(* ===== verification/Discipline.v ===== *)
(** * Supervised runs under a disciplined executor

    The supervisor relies on the executor for one thing: a quantum that writes
    to guest memory marks the pages it writes. [Disciplined] states it, together
    with what an executor leaves alone. Under it a cycle never panics, has one
    of four effects ([cycle_effect]), and keeps every cell's checkpoint tree in
    step with its memory. *)

From stdpp Require Import strings.
From S2P Require Import Prelude Machine Dirty GuardedMemory Delta Blake Smt Chain EventLog Io Cell Scheduler Replicate Supervisor.

(** ** What the supervisor relies on *)

(** Memory committed in whole pages, with only committed pages dirty. *)
Record mem_ok (m : MmapGuardedMemory) : Prop := {
  mem_ok_wf : mem_wf m;
  mem_ok_aligned : mem_size_bytes m mod PAGE_SIZE = 0;
  mem_ok_dirty : forall i, i ∈ dirty_set (dirty m) -> (i + 1) * PAGE_SIZE <= mem_size_bytes m
}.

Section discipline.
Context `{BuildProfile} `{Blake3} `{HashMapIterLaws} `{ArrayQueue}.

(** What a quantum may do to its cell: anything to the recorder, the
    descriptors and the queue; to memory, writes and growth with the written
    pages marked; nothing to the supervisor's bookkeeping. *)
Record quantum_ok (c c' : Cell) : Prop := {
  q_config : config c' = config c;
  q_checkpoints : checkpoints c' = checkpoints c;
  q_last : last_checkpoint_tick c' = last_checkpoint_tick c;
  q_mem : mem_ok (memory c');
  q_marked : dirty_set (dirty (memory c)) ⊆ dirty_set (dirty (memory c'));
  q_writes : forall i, i ∉ dirty_set (dirty (memory c')) -> mem_page (memory c') i = mem_page (memory c) i
}.

Class Disciplined (E : Type) `{!QuantumExecutor E} : Prop :=
  quantum_disciplined : forall ex c n, mem_ok (memory c) ->
    exists ex' c' r, run_quantum ex c n = Ret (ex', c', r) /\ quantum_ok c c'.

(** ** Invariants *)

(** The tree reflects the memory as it was when the clean pages were clean. *)
Record cell_inv (c : Cell) : Prop := {
  ci_wf : cell_wf c;
  ci_mem : mem_ok (memory c);
  ci_tree : exists old, tree_reflects (tree (checkpoints c)) old /\
    forall i, i ∉ dirty_set (dirty (memory c)) -> mem_page (memory c) i = old i
}.

(** The root an auditor would compute from the whole memory. *)
Definition memory_root (m : MmapGuardedMemory) : Hash := merkle (fun i => hash (mem_page m i)) TREE_DEPTH 0.

(** The batch that carries the dirty pages of a memory. *)
Definition flush_batch (tick : N) (m : MmapGuardedMemory) : TickBatch :=
  MkTickBatch tick ((fun i => Raw i (mem_page m i)) <$> DirtyPageSet_iter_dirty (dirty m)).

(** A checkpoint of the cell at tick [t]: one more entry, whose root is that of
    the whole memory, and a tree that reflects the memory. *)
Record checkpointed (t : N) (c : Cell) (chain : CheckpointChain) (e : CheckpointEntry) : Prop := {
  cp_entries : entries chain = entries (checkpoints c) ++ [e];
  cp_tick : entry_tick e = t;
  cp_root : smt_root e = memory_root (memory c);
  cp_linked : chain_linked chain;
  cp_wf : smt_wf (tree chain);
  cp_tree : tree_reflects (tree chain) (mem_page (memory c))
}.

(** The effect of a cycle at tick [t] on the dispatched cell and the ring, after
    a quantum that left the cell as [c1]: nothing more when no checkpoint is
    taken ([false]); a checkpoint; a checkpoint and a flush; a checkpoint whose
    flush was refused. *)
Inductive cycle_effect (t : N) (c1 : Cell) : bool -> option DeltaRing -> Cell -> option DeltaRing -> option RingError -> Prop :=
| effect_quantum ring : cycle_effect t c1 false ring c1 ring None
| effect_checkpoint chain e :
    checkpointed t c1 chain e ->
    cycle_effect t c1 true None (clear_cell_dirty_pages (with_checkpoint c1 chain t)) None None
| effect_flush chain e ring ring' :
    checkpointed t c1 chain e -> DeltaRing_push ring (flush_batch t (memory c1)) = (ring', Ok tt) ->
    cycle_effect t c1 true (Some ring) (clear_cell_dirty_pages (with_checkpoint c1 chain t)) (Some ring') None
| effect_refused chain e ring ring' err :
    checkpointed t c1 chain e -> DeltaRing_push ring (flush_batch t (memory c1)) = (ring', Err err) ->
    cycle_effect t c1 true (Some ring) (with_checkpoint c1 chain t) (Some ring') (Some err).

(** ** Lemmas *)

#[local] Opaque zero_page read_bytes.

Lemma dirty_page_small m i : mem_ok m -> i ∈ dirty_set (dirty m) -> i < 2 ^ 20.
Proof.
  intros [Hwf _ Hd] Hi. specialize (Hd i Hi). pose proof (mem_wf_size m Hwf). pose proof (mem_wf_quota m Hwf). page_lia.
Qed.

Lemma mem_page_bytes m i : mem_ok m -> i ∈ dirty_set (dirty m) -> page_bytes m i = Ret (mem_page m i).
Proof. intros [Hwf _ Hd] Hi. apply (page_bytes_ok m i Hwf (Hd i Hi)). Qed.

Lemma copy_whole {A} (out src : list A) : #|src| = #|out| -> slice_copy out 0 #|out| src = Ret src.
Proof.
  intros Hlen. rewrite slice_copy_ok by lia. rewrite drop_ge, app_nil_r; [done|]. unfold len. lia.
Qed.

Lemma raw_delta_ok c i :
  mem_ok (memory c) -> i ∈ dirty_set (dirty (memory c)) -> raw_delta c i = Ret (Raw i (mem_page (memory c) i)).
Proof.
  intros Hok Hi. unfold raw_delta. rewrite mem_page_bytes, bind_Ret_l by done.
  rewrite copy_whole, bind_Ret_l by (by rewrite len_mem_page, len_zero_page). exact eq_refl.
Qed.

Lemma collect_deltas c t :
  mem_ok (memory c) ->
  map_collect (raw_delta c) (DirtyPageSet_iter_dirty (dirty (memory c))) = Ret (deltas (flush_batch t (memory c))).
Proof.
  intros Hok. apply map_collect_Ret. intros i Hi. apply raw_delta_ok; [done|].
  unfold dirty_set. by rewrite elem_of_list_to_set.
Qed.

Lemma clear_mem_ok m : mem_ok m -> mem_ok (with_dirty m (DirtyPageSet_clear_all (dirty m))).
Proof.
  intros [[Hs Hq Hm Hd Hc] Ha _]. destruct (clear_all_refines (dirty m) Hd) as [Hd' He].
  constructor; [by constructor | done |]. simpl. rewrite He. set_solver.
Qed.

Lemma checkpoint_mem_ok t c dig :
  cell_inv c ->
  exists chain e, CheckpointChain_checkpoint (checkpoints c) t (memory c) (dirty (memory c)) dig = Ret (chain, e) /\
    checkpointed t c chain e.
Proof.
  intros [[Hm Ht Hl] Hok (old & Hrefl & Hclean)].
  destruct (checkpoint_reflects (checkpoints c) t (memory c) (dirty (memory c)) dig old (mem_page (memory c)) Ht Hrefl Hclean)
    as (chain & e & Hrun & Hwf & Hrefl' & Hroot).
  { intros i Hi. split; [by apply mem_page_bytes|]. pose proof (dirty_page_small _ _ Hok Hi). lia. }
  exists chain, e. split; [done|]. destruct (checkpoint_appends _ _ _ _ _ _ _ Hrun) as (He & Het & _ & _ & Hlk).
  constructor; auto.
Qed.

Lemma checkpointed_inv t c chain e : cell_inv c -> checkpointed t c chain e -> cell_inv (with_checkpoint c chain t).
Proof.
  intros [[Hm Ht Hl] Hok _] [_ _ _ Hlk Hwf Hrefl]. constructor; [by constructor | exact Hok |].
  exists (mem_page (memory c)). split; [exact Hrefl | by intros].
Qed.

Lemma cleared_inv t c chain e :
  cell_inv c -> checkpointed t c chain e -> cell_inv (clear_cell_dirty_pages (with_checkpoint c chain t)).
Proof.
  intros [[Hm Ht Hl] Hok _] [_ _ _ Hlk Hwf Hrefl]. pose proof (clear_mem_ok _ Hok) as Hok'.
  constructor; [constructor; [apply Hok' | exact Hwf | exact Hlk] | exact Hok' |].
  exists (mem_page (memory c)). split; [exact Hrefl | intros i _; reflexivity].
Qed.

(** A quantum keeps the invariant of its cell. *)
Lemma quantum_cell_inv c c' : cell_inv c -> quantum_ok c c' -> cell_inv c'.
Proof.
  intros [[Hm Ht Hl] Hok (old & Hrefl & Hclean)] [Hcfg Hcp Hlast Hmem Hmark Hw]. constructor; [|done|].
  - constructor; [apply Hmem | by rewrite Hcp | by rewrite Hcp].
  - exists old. rewrite Hcp. split; [done|]. intros i Hi. rewrite Hw by done. apply Hclean. set_solver.
Qed.

Lemma effect_cell_inv t c1 due ring c' ring' err : cycle_effect t c1 due ring c' ring' err -> cell_inv c1 -> cell_inv c'.
Proof. destruct 1; eauto using checkpointed_inv, cleared_inv. Qed.

(** What an effect adds to the cell's chain. *)
Lemma effect_chain t c1 due ring c' ring' err :
  cycle_effect t c1 due ring c' ring' err ->
  if due then exists e, entries (checkpoints c') = entries (checkpoints c1) ++ [e] /\ entry_tick e = t /\
    smt_root e = memory_root (memory c1) /\ last_checkpoint_tick c' = t
  else c' = c1.
Proof.
  destruct 1 as [|chain e Hcp|chain e ? ? Hcp|chain e ? ? ? Hcp]; [reflexivity|..];
    (exists e; destruct Hcp as [He Ht Hroot _ _ _]; split; [exact He|]; split; [exact Ht|]; split; [exact Hroot | reflexivity]).
Qed.

(** What a refused or accepted flush does to the ring and the dirty pages. *)
Lemma effect_ring t c1 ring c' ring' err :
  cycle_effect t c1 true (Some ring) c' ring' err ->
  exists r, ring' = Some r /\
    match err with
    | None => DeltaRing_push ring (flush_batch t (memory c1)) = (r, Ok tt) /\
        memory c' = with_dirty (memory c1) (DirtyPageSet_clear_all (dirty (memory c1)))
    | Some e => DeltaRing_push ring (flush_batch t (memory c1)) = (r, Err e) /\ memory c' = memory c1
    end.
Proof. intros Heff. inversion Heff; subst; eexists; (split; [reflexivity|]); (split; [eassumption | reflexivity]). Qed.

(** The rest of a cycle after a quantum that kept the discipline: one of the
    effects, and the answer that goes with it. *)
Lemma cycle_after_quantum {E} `{!QuantumExecutor E} s ex id rest c ex' c1 ran :
  cycle_dispatch s id rest c -> cell_inv c ->
  run_quantum ex (with_pending c PendingCompletions_new) (max_instructions_per_quantum s) = Ret (ex', c1, ran) ->
  quantum_ok c c1 ->
  let t := Scheduler_current_tick (scheduler s) + 1 in
  exists c' ring' err,
    cycle_effect t c1 (match ran with Ok _ => Cell_checkpoint_due c t | Err _ => false end) (replication s) c' ring' err /\
    Supervisor_run_one_cycle s ex =
      Ret (ex', MkSupervisor (<[id := c']> (cells s)) (MkScheduler (rest ++ [id]) (MkLogicalClock t)) ring'
          (max_instructions_per_quantum s),
        match err with None => Ok (Some (id, t)) | Some e => Err (ReplicationBackpressure id e) end).
Proof.
  intros (Ho & Hc & Ht) Hinv Hq Hqok t. unfold Supervisor_run_one_cycle.
  rewrite (next_dispatch_ok _ _ id rest) by done. cbn [mbind outcome_bind out_cell_id prescribed out_tick out_checkpoint_due].
  rewrite Hc. unfold PendingCompletions_drain_for_dispatch. fold PendingCompletions_new. rewrite Hq. cbn [mbind outcome_bind].
  change (clock_tick (clock (scheduler s)) + 1) with t.
  pose proof (quantum_cell_inv c c1 Hinv Hqok) as Hinv1. destruct ran as [n|f].
  2:{ do 3 eexists. split; [apply effect_quantum | done]. }
  destruct (Cell_checkpoint_due c t) eqn:Hdue.
  2:{ do 3 eexists. split; [apply effect_quantum | done]. }
  destruct (checkpoint_mem_ok t c1 (exec_register_digest ex' c1) Hinv1) as (chain & e & Hcp & Hcped).
  cbn [dirty_pages MmapGuardedMemory_GuardedMemory]. rewrite Hcp. cbn [mbind outcome_bind].
  destruct (replication s) as [ring|].
  2:{ do 3 eexists. split; [by eapply effect_checkpoint | done]. }
  change (dirty (memory c1)) with (dirty (memory (with_checkpoint c1 chain t))) at 1.
  rewrite (collect_deltas _ t) by apply Hqok. cbn [mbind outcome_bind].
  destruct (DeltaRing_push ring _) as [ring' [[]|err]] eqn:Hpush; do 3 eexists;
    (split; [by eauto using effect_flush, effect_refused | done]).
Qed.

(** The whole cycle: a dispatch, a disciplined quantum and one of the effects. *)
Lemma cycle_ok {E} `{Disciplined E} s ex id rest c :
  cycle_dispatch s id rest c -> cell_inv c ->
  let t := Scheduler_current_tick (scheduler s) + 1 in
  exists ex' c1 c' ring' err ran,
    run_quantum ex (with_pending c PendingCompletions_new) (max_instructions_per_quantum s) = Ret (ex', c1, ran) /\
    quantum_ok c c1 /\
    cycle_effect t c1 (match ran with Ok _ => Cell_checkpoint_due c t | Err _ => false end) (replication s) c' ring' err /\
    Supervisor_run_one_cycle s ex =
      Ret (ex', MkSupervisor (<[id := c']> (cells s)) (MkScheduler (rest ++ [id]) (MkLogicalClock t)) ring' (max_instructions_per_quantum s),
        match err with None => Ok (Some (id, t)) | Some e => Err (ReplicationBackpressure id e) end).
Proof.
  intros Hd Hinv t.
  destruct (quantum_disciplined ex (with_pending c PendingCompletions_new) (max_instructions_per_quantum s))
    as (ex' & c1 & ran & Hq & Hqok); [apply Hinv|].
  assert (quantum_ok c c1) as Hqok' by (destruct Hqok; by constructor).
  destruct (cycle_after_quantum s ex id rest c ex' c1 ran Hd Hinv Hq Hqok') as (c' & ring' & err & Heff & Hrun).
  by exists ex', c1, c', ring', err, ran.
Qed.

(** ** Histories *)

Inductive sup_op :=
| SupSpawn (os : HostOs) (cfg : CellConfig) (m : RecorderMode)
| SupEnable (capacity : N)
| SupCycle.

Definition run_sup_op {E} `{!QuantumExecutor E} (st : Supervisor * E) (o : sup_op) : outcome (Supervisor * E) :=
  let '(s, ex) := st in
  match o with
  | SupSpawn os cfg m => '(_, s', _) ← Supervisor_spawn_cell os s cfg m; Ret (s', ex)
  | SupEnable cap => s' ← Supervisor_enable_replication s cap; Ret (s', ex)
  | SupCycle => '(ex', s', _) ← Supervisor_run_one_cycle s ex; Ret (s', ex')
  end.

(** Requests with a 32-bit quota, a page-aligned initial size and a ring with room. *)
Definition sup_op_ok (o : sup_op) : Prop :=
  match o with
  | SupSpawn _ cfg _ => cfg_quota_bytes cfg < 2 ^ 32 /\ cfg_initial_memory_bytes cfg mod PAGE_SIZE = 0
  | SupEnable cap => cap <> 0
  | SupCycle => True
  end.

■ ■ ■

▶ [PROBLEM STATEMENT]: Write out exactly the lines starting with the one that holds "Definition sup_op_ok (o" and running through the last line above.

▶ [EXPECTED ANSWER]:
Definition sup_op_ok (o : sup_op) : Prop :=
  match o with
  | SupSpawn _ cfg _ => cfg_quota_bytes cfg < 2 ^ 32 /\ cfg_initial_memory_bytes cfg mod PAGE_SIZE = 0
  | SupEnable cap => cap <> 0
  | SupCycle => True
  end.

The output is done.